| TASK BRIEF |
Among the lines below, which ones contain the word "result"? Copy every such line.
[GIVEN DATA Boundary: Start]
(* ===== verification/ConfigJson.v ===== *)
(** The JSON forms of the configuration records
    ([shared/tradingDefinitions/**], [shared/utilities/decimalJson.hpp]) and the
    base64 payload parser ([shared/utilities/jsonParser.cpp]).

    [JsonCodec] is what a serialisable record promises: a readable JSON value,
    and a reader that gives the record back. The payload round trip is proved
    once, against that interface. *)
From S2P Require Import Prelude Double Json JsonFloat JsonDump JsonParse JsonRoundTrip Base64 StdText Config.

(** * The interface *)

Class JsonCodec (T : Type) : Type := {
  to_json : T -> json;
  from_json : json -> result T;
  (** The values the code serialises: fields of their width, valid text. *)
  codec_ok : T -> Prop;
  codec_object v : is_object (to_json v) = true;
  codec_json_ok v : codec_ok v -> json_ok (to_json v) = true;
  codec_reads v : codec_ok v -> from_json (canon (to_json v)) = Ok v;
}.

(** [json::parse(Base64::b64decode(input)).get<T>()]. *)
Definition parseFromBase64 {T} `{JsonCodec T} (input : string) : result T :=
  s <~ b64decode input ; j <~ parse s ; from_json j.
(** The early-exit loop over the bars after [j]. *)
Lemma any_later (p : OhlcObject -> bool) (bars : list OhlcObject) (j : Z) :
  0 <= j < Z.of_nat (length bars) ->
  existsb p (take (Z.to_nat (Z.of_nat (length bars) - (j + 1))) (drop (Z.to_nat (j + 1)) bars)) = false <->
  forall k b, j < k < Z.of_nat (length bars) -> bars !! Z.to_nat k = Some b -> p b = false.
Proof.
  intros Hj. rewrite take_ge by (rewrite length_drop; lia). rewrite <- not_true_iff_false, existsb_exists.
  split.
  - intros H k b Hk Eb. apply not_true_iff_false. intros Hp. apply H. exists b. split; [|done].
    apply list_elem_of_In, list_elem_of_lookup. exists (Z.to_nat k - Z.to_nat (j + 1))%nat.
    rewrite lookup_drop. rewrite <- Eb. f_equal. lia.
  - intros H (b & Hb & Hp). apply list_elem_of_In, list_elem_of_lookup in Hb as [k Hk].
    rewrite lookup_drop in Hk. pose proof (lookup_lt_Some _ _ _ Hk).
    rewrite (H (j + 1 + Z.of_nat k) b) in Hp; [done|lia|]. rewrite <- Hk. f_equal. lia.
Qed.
[GIVEN DATA Boundary: End]
[GIVEN DATA Boundary: Start]
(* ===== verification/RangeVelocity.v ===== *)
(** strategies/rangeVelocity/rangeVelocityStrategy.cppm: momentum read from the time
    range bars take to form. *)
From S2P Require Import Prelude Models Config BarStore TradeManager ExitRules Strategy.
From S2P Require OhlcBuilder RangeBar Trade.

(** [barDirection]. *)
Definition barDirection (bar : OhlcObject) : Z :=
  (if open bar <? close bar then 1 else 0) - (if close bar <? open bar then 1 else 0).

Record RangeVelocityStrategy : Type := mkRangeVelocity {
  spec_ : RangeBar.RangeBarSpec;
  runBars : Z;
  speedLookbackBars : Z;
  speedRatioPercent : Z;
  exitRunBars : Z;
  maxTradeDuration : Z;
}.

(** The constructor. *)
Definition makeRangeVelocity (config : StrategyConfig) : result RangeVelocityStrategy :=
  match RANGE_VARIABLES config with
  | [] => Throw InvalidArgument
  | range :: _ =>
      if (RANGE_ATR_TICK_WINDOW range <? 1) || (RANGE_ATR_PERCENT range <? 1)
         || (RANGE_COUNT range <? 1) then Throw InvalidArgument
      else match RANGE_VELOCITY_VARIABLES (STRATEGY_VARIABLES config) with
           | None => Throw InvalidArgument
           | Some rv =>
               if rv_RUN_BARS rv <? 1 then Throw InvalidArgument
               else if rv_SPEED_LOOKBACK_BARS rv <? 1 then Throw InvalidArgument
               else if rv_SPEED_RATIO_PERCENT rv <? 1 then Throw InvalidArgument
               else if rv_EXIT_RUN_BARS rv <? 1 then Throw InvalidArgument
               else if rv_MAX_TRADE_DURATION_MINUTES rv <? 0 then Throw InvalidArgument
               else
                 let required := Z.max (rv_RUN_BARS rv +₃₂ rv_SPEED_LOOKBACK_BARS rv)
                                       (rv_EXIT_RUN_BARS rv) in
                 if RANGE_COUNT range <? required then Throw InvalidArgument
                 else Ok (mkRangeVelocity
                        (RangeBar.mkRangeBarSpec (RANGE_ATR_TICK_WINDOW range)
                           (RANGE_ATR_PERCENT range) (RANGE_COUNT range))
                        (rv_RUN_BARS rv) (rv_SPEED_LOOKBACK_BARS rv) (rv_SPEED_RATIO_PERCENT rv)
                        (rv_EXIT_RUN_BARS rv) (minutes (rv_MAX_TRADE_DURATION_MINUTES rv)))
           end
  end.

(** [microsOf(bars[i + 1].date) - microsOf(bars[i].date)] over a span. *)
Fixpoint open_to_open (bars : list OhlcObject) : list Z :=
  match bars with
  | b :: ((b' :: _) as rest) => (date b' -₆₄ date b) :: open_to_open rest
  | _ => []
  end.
[GIVEN DATA Boundary: End]
| RESPONSE TO THE EXERCISE |
  from_json : json -> result T;
Definition parseFromBase64 {T} `{JsonCodec T} (input : string) : result T :=
Definition makeRangeVelocity (config : StrategyConfig) : result RangeVelocityStrategy :=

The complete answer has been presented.